So I am making a website for my family, where we can upload our images and view them, but an important feature of the website is to sort by date so that when for example my aunt have taken pictures at my mothers birthday and I also have taken pictures and we upload the images they will be added to the same album etc.
I've realized that it is not possible to preserve the date, when uploading through a browser. So I will make a small program which is only used for upload pictures. I have an FTP server running but when ever I upload images the date will change to current datetime. I have found the answer to why it does that so now I am looking for a way to preserve the date while uploading to FTP.

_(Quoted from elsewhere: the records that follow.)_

Lemma tabela1_alcancavel : alcancavel tabela1.
Proof.
  change tabela1 with (snd (Retorna linha_acme, tabela1)).
  rewrite <- tabela1_criada. apply alc_criar, alc_vazio.
Qed.

Lemma tabela2_alcancavel : alcancavel tabela2.
Proof.
  change tabela2 with (snd (Retorna linha_beta, tabela2)).
  rewrite <- tabela2_criada. apply alc_criar, tabela1_alcancavel.
Qed.

End TabelasAlcancaveis.

(** ** Listing *)

Section Listagem.
Import Validacao Spec Router Exemplos Tabelas.

Lemma nth_error_skipn_soma {A : Type} (n k : nat) (l : list A) :
  nth_error (skipn n l) k = nth_error l (n + k).
Proof.
  revert l. induction n as [|n IH]; intros l; [reflexivity|].
  destruct l as [|y l]; [destruct k; reflexivity|]. cbn. apply IH.
Qed.

Lemma nth_error_firstn_menor {A : Type} (n k : nat) (l : list A) :
  (k < n)%nat -> nth_error (firstn n l) k = nth_error l k.
Proof.
  revert k l. induction n as [|n IH]; intros k l H; [lia|].
  destruct l as [|y l]; [reflexivity|].
  destruct k as [|k]; [reflexivity|]. cbn. apply IH. lia.
Qed.

Lemma firstn_soma {A : Type} (a b : nat) (l : list A) :
  firstn (a + b) l = (firstn a l ++ firstn b (skipn a l))%list.
Proof.
  revert l. induction a as [|a IH]; intros l; [reflexivity|].
  destruct l as [|y l]; cbn; [destruct b; reflexivity|]. rewrite IH. reflexivity.
Qed.

Lemma skipn_soma {A : Type} (a b : nat) (l : list A) :
  skipn (a + b) l = skipn b (skipn a l).
Proof.
  revert l. induction a as [|a IH]; intros l; [reflexivity|].
  destruct l as [|y l]; cbn; [destruct b; reflexivity|]. apply IH.
Qed.

Lemma In_firstn_skipn {A : Type} (n m : nat) (l : list A) (x : A) :
  In x (firstn n (skipn m l)) -> In x l.
Proof.
  intros H. rewrite <- (firstn_skipn m l). apply in_or_app. right.
  rewrite <- (firstn_skipn n (skipn m l)). apply in_or_app. left. exact H.
Qed.

Lemma listar_empresas_aceito (skip limit : Z) (db : Db) :
  (0 <= skip <= LIMIT_MAX)%Z -> (0 <= limit <= LIMIT_MAX)%Z ->
  listar_empresas skip limit db
  = Linhas (firstn (Z.to_nat limit) (skipn (Z.to_nat skip) (empresas db))).
Proof.
  intros [H1 H2] [H3 H4]. unfold listar_empresas.
  apply Z.leb_le in H1, H2, H3, H4. rewrite H1, H2, H3, H4. reflexivity.
Qed.

(** X1.  For an offset and a limit MySQL accepts, the listing returns
    the rows of the table from position [skip] on, in the order of the
    table: as many as [limit], or as are left. *)
Theorem listar_empresas_pagina (skip limit : Z) (db : Db) :
  (0 <= skip <= LIMIT_MAX)%Z -> (0 <= limit <= LIMIT_MAX)%Z ->
  exists l,
    listar_empresas skip limit db = Linhas l
    /\ List.length l
       = Nat.min (Z.to_nat limit) (List.length (empresas db) - Z.to_nat skip)
    /\ (forall k, (k < List.length l)%nat ->
                  nth_error l k = nth_error (empresas db) (Z.to_nat skip + k))
    /\ (forall e, In e l -> In e (empresas db)).
Proof.
  intros Hs Hl. rewrite (listar_empresas_aceito skip limit db Hs Hl).
  eexists. split; [reflexivity|]. split; [|split].
  - rewrite length_firstn, length_skipn. reflexivity.
  - intros k Hk. rewrite length_firstn in Hk.
    rewrite nth_error_firstn_menor by lia. apply nth_error_skipn_soma.
  - intros e He. apply (In_firstn_skipn _ _ _ _ He).
Qed.

Lemma listar_empresas_pagina_witness :
  exists l,
    listar_empresas 1 5 tabela2 = Linhas l
    /\ List.length l = 1%nat
    /\ nth_error l 0 = Some linha_beta.
Proof.
  destruct (listar_empresas_pagina 1 5 tabela2) as [l [E [L [N _]]]];
    [split; vm_compute; discriminate|split; vm_compute; discriminate|].
  exists l. split; [exact E|]. split; [exact L|].
  rewrite (N 0%nat); [reflexivity|]. rewrite L. vm_compute. lia.
Defined.

(** X2.  Two pages that follow each other make up the one page of
    their joint size: the page of [a] rows at [skip] followed by the
    page of [b] rows at [skip + a] is the page of [a + b] rows at
    [skip]. *)
Theorem listar_empresas_paginas_seguidas (skip a b : Z) (db : Db) :
  (0 <= skip)%Z -> (0 <= a)%Z -> (0 <= b)%Z -> (skip + a + b <= LIMIT_MAX)%Z ->
  exists l1 l2,
    listar_empresas skip a db = Linhas l1
    /\ listar_empresas (skip + a) b db = Linhas l2
    /\ listar_empresas skip (a + b) db = Linhas (l1 ++ l2).
Proof.
  intros Hs Ha Hb Hm.
  rewrite !listar_empresas_aceito by lia.
  eexists _, _. split; [reflexivity|]. split; [reflexivity|].
  rewrite !Z2Nat.inj_add by lia. rewrite firstn_soma, skipn_soma. reflexivity.
Qed.

Lemma listar_empresas_paginas_seguidas_witness :
  exists l1 l2,
    listar_empresas 0 1 tabela2 = Linhas l1
    /\ listar_empresas (0 + 1) 1 tabela2 = Linhas l2
    /\ listar_empresas 0 (1 + 1) tabela2 = Linhas (l1 ++ l2).
Proof.
  apply (listar_empresas_paginas_seguidas 0 1 1 tabela2); vm_compute; discriminate.
Defined.

End Listagem.

(** ** Looking up what was written *)

Section Buscas.
Import Validacao Spec Router Exemplos Tabelas.

Lemma mesma_linha (l : list Empresa.t) (x e : Empresa.t) :
  NoDup (map Empresa.id l) -> In x l -> In e l ->
  Empresa.id x = Empresa.id e -> x = e.
Proof.
  induction l as [|y l IH]; cbn; intros N Hx He Q; [contradiction|].
  inversion N as [|? ? Y1 Y2]; subst.
  destruct Hx as [->|Hx], He as [->|He]; auto.
  - elim Y1. rewrite Q. apply in_map. exact He.
  - elim Y1. rewrite <- Q. apply in_map. exact Hx.
Qed.

Lemma first_da_linha (db : Db) (e : Empresa.t) :
  ids_distintos db -> In e (empresas db) ->
  first (com_id (Empresa.id e)) db = Some e.
Proof.
  intros [N _] He.
  destruct (first_existe (com_id (Empresa.id e)) db) as [x F].
  { exists e. split; [exact He|]. apply com_id_true. reflexivity. }
  rewrite F. f_equal. apply first_Some in F. destruct F as [Hx Q].
  apply com_id_true in Q. apply (mesma_linha (empresas db)); assumption.
Qed.

Lemma find_prefixo {A : Type} (p : A -> bool) (l l' : list A) (x : A) :
  find p l = Some x -> find p (l ++ l') = Some x.
Proof.
  induction l as [|y l IH]; cbn; [discriminate|].
  destruct (p y); [auto|exact IH].
Qed.

(** What a returning create did. *)
Lemma criar_Retorna (p : EmpresaCreate.t) (db db' : Db) (r : Empresa.t) :
  criar_empresa p db = (Retorna r, db') ->
  db' = {| empresas := empresas db ++ [r]; auto_increment := auto_increment db + 1 |}
  /\ Empresa.id r = auto_increment db
  /\ Empresa.cnpj r = Re.sub_nao_digitos (EmpresaCreate.cnpj p)
  /\ validar_cnpj (EmpresaCreate.cnpj p) = true
  /\ ~ cnpj_em_uso (Empresa.cnpj r) db.
Proof.
  intros H. unfold criar_empresa in H.
  destruct (validar_cnpj _) eqn:V; cbn [negb] in H; cbv iota in H; [|discriminate].
  destruct (reprovado validar_email _); [discriminate|].
  destruct (reprovado validar_telefone _); [discriminate|]. cbv zeta in H.
  destruct (first (com_cnpj _) db) as [x|] eqn:F; [discriminate|].
  injection H as <- <-. cbn. repeat split.
  intros U. apply cnpj_em_uso_first in U. destruct U as [e U]. congruence.
Qed.

(** X3.  In every state the handlers reach, a listing from the start
    whose limit is at least the number of companies returns the whole
    table, no two listed companies have the same identity, and the
    listed companies are exactly those the lookup by identity returns. *)
Theorem listar_empresas_e_busca (limit : Z) (db : Db) :
  alcancavel db ->
  (Z.of_nat (List.length (empresas db)) <= limit <= LIMIT_MAX)%Z ->
  listar_empresas 0 limit db = Linhas (empresas db)
  /\ NoDup (map Empresa.id (empresas db))
  /\ (forall e, In e (empresas db) <-> buscar_empresa (Empresa.id e) db = Retorna e).
Proof.
  intros R [H1 H2]. pose proof (alcancavel_ids_distintos db R) as I.
  split; [|split].
  - rewrite listar_empresas_aceito by (unfold LIMIT_MAX in *; lia).
    cbn [Z.to_nat skipn]. rewrite firstn_all2 by lia. reflexivity.
  - apply I.
  - intros e. unfold buscar_empresa. split.
    + intros He. rewrite (first_da_linha db e I He). reflexivity.
    + destruct (first _ db) as [x|] eqn:F; [|discriminate].
      intros Q; injection Q as ->. apply (first_Some _ _ _ F).
Qed.

Lemma listar_empresas_e_busca_witness :
  listar_empresas 0 100 tabela2 = Linhas (empresas tabela2)
  /\ buscar_empresa (Empresa.id linha_beta) tabela2 = Retorna linha_beta.
Proof.
  destruct (listar_empresas_e_busca 100 tabela2) as [L [_ B]].
  - exact tabela2_alcancavel.
  - split; vm_compute; discriminate.
  - split; [exact L|]. apply (proj1 (B linha_beta)). right; left; reflexivity.
Defined.

(** X4.  In every state the handlers reach, a company whose tax ID is
    not blank is the one the lookup by its tax ID returns, and also the
    one the lookup by its identity returns: the two lookups agree. *)
Theorem buscas_concordam (db : Db) (e : Empresa.t) :
  alcancavel db -> In e (empresas db) -> Empresa.cnpj e <> EmptyString ->
  buscar_empresa_por_cnpj (Empresa.cnpj e) db = Retorna e
  /\ buscar_empresa (Empresa.id e) db = Retorna e.
Proof.
  intros R He Hn.
  pose proof (alcancavel_ids_distintos db R) as I.
  pose proof (alcancavel_cnpj_unico db R) as U.
  destruct (alcancavel_cnpj_so_digitos db R e He) as [D _].
  split.
  - unfold buscar_empresa_por_cnpj. rewrite D.
    destruct (first_existe (com_cnpj (Empresa.cnpj e)) db) as [x F].
    { exists e. split; [exact He|]. apply com_cnpj_true. reflexivity. }
    rewrite F. f_equal. apply first_Some in F. destruct F as [Hx Q].
    apply com_cnpj_true in Q.
    apply (mesma_linha (empresas db)); auto; [apply I|].
    apply U; auto. congruence.
  - unfold buscar_empresa. rewrite (first_da_linha db e I He). reflexivity.
Qed.

Lemma buscas_concordam_witness :
  buscar_empresa_por_cnpj "98765432000110" tabela2 = Retorna linha_beta
  /\ buscar_empresa 2 tabela2 = Retorna linha_beta.
Proof.
  apply (buscas_concordam tabela2 linha_beta).
  - exact tabela2_alcancavel.
  - right; left; reflexivity.
  - discriminate.
Defined.

(** X5.  In every state the handlers reach, a create that returns gives
    the new company an identity no company had; the lookup by that
    identity then returns the new record, and every lookup by identity
    that returned a record before returns the same record after. *)
Theorem criar_e_buscar (p : EmpresaCreate.t) (db db' : Db) (r : Empresa.t) :
  alcancavel db ->
  criar_empresa p db = (Retorna r, db') ->
  buscar_empresa (Empresa.id r) db = Levanta nao_encontrada
  /\ buscar_empresa (Empresa.id r) db' = Retorna r
  /\ (forall j e, buscar_empresa j db = Retorna e -> buscar_empresa j db' = Retorna e).
Proof.
  intros R H. apply criar_Retorna in H. destruct H as [-> [Hi _]].
  destruct (alcancavel_ids_distintos db R) as [_ B].
  assert (F : first (com_id (Empresa.id r)) db = None).
  { apply first_None. intros e He. apply com_id_false. specialize (B e He). lia. }
  unfold buscar_empresa. split; [rewrite F; reflexivity|]. split.
  - rewrite (first_app_novo _ db r _ F); [reflexivity|].
    apply com_id_true. reflexivity.
  - intros j e. unfold first. cbn [empresas].
    destruct (find (com_id j) (empresas db)) as [x|] eqn:G; [|discriminate].
    intros Q; injection Q as ->. rewrite (find_prefixo _ _ _ _ G). reflexivity.
Qed.

Lemma criar_e_buscar_witness :
  buscar_empresa 2 tabela1 = Levanta nao_encontrada
  /\ buscar_empresa 2 tabela2 = Retorna linha_beta
  /\ buscar_empresa 1 tabela2 = Retorna linha_acme.
Proof.
  destruct (criar_e_buscar beta tabela1 tabela2 linha_beta) as [A [B C]].
  - exact tabela1_alcancavel.
  - exact tabela2_criada.
  - split; [exact A|]. split; [exact B|]. apply (C 1%Z linha_acme). reflexivity.
Defined.

End Buscas.

(** ** Writing *)

Section Escritas.
Import Validacao Spec Router Exemplos Tabelas Uso.

(** X6.  A create looks at the tax ID of its payload only through its
    digits: two payloads that differ only in how the same digits are
    written get the same answer and leave the same table. *)
Theorem criar_empresa_formatacao (c1 c2 : string) (p : EmpresaCreate.t) (db : Db) :
  Re.sub_nao_digitos c1 = Re.sub_nao_digitos c2 ->
  criar_empresa (com_cnpj_escrito c1 p) db = criar_empresa (com_cnpj_escrito c2 p) db.
Proof.
  intros H. unfold criar_empresa, com_cnpj_escrito.
  cbn [EmpresaCreate.cnpj EmpresaCreate.razao_social EmpresaCreate.nome_fantasia
       EmpresaCreate.numero_contato EmpresaCreate.email_contato EmpresaCreate.website].
  rewrite (validar_cnpj_mesmos_digitos c1 c2 H), H. reflexivity.
Qed.

Lemma criar_empresa_formatacao_witness :
  criar_empresa (com_cnpj_escrito "12.345.678/0001-95" acme_filial) tabela1
  = criar_empresa (com_cnpj_escrito "12 345 678 0001 95" acme_filial) tabela1.
Proof.
  apply (criar_empresa_formatacao "12.345.678/0001-95" "12 345 678 0001 95").
  vm_compute. reflexivity.
Defined.

(** X7.  A handler that raises has written nothing: after a create, an
    update or a delete that raises, the table is the one before. *)
Theorem erro_nao_grava :
  (forall p db e db', criar_empresa p db = (Levanta e, db') -> db' = db)
  /\ (forall i u db e db', atualizar_empresa i u db = (Levanta e, db') -> db' = db)
  /\ (forall i db e db', deletar_empresa i db = (Levanta e, db') -> db' = db).
Proof.
  split; [|split].
  - intros p db e db' H.
    destruct (criar_empresa_casos p db) as [[x Q]|[r [Q _]]]; rewrite Q in H.
    + injection H as _ <-. reflexivity.
    + discriminate.
  - intros i u db e db'. apply atualizar_Levanta.
  - intros i db e db'. unfold deletar_empresa.
    destruct (first (com_id i) db); [discriminate|].
    intros H; injection H as _ <-. reflexivity.
Qed.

Here's some ideas I've had:
- If the program adds the files to a zip file and upload that zip file they will preserve the date, but that means I would have to have something on the server that unpacks the zips.
- When the images gets uploaded the program extracts the created date from the original image and adds it to a text file which it also uploads, but that would again require a program on the server which changes the uploaded images created date.
- Maybe I upload the images and thereafter change the uploaded images created date from the client?
- Maybe I upload the images and thereafter change the uploaded images created date from the client?
In FTP protocol, use MFMT
or MDTM
command to update file modification timestamp, or MFCT
to update file creation timestamp, depending on which of these your FTP server supports.
Actually none of them is standardized.
- The
MFMT
and MFCT
are drafted here: https://tools.ietf.org/html/draft-somers-ftp-mfxx-04
- The
MDTM
is defined in RFC 3659 to retrieve file modification timestamp, using MDTM filename
syntax. But many FTP servers support an alternative (non-standard) syntax MDTM filename timestamp
(i.e. the same as proposed MFMT
) to update the modification timestamp too.
Though the native FTP implementation in .NET framework (the FtpWebRequest
or the WebClient
wrapper), does not support any of these.
You have to use a 3rd party library.
For example the WinSCP .NET assembly preserves the modification timestamp automatically for any upload (or download) without any additional code.
A simple example code to upload a file (implicitly preserving the modification timestamp):
// Setup session options
SessionOptions sessionOptions = new SessionOptions
{
Protocol = Protocol.Ftp,
HostName = "example.com",
UserName = "user",
Password = "mypassword",
};
using (Session session = new Session())
{
// Connect
session.Open(sessionOptions);
// Upload
session.PutFiles(@"d:\toupload\image.jpg", "/home/user/").Check();
}
For details, see Session.PutFiles
.
The latest version of WinSCP GUI FTP client (5.9 and newer) can even generate the C# code for you.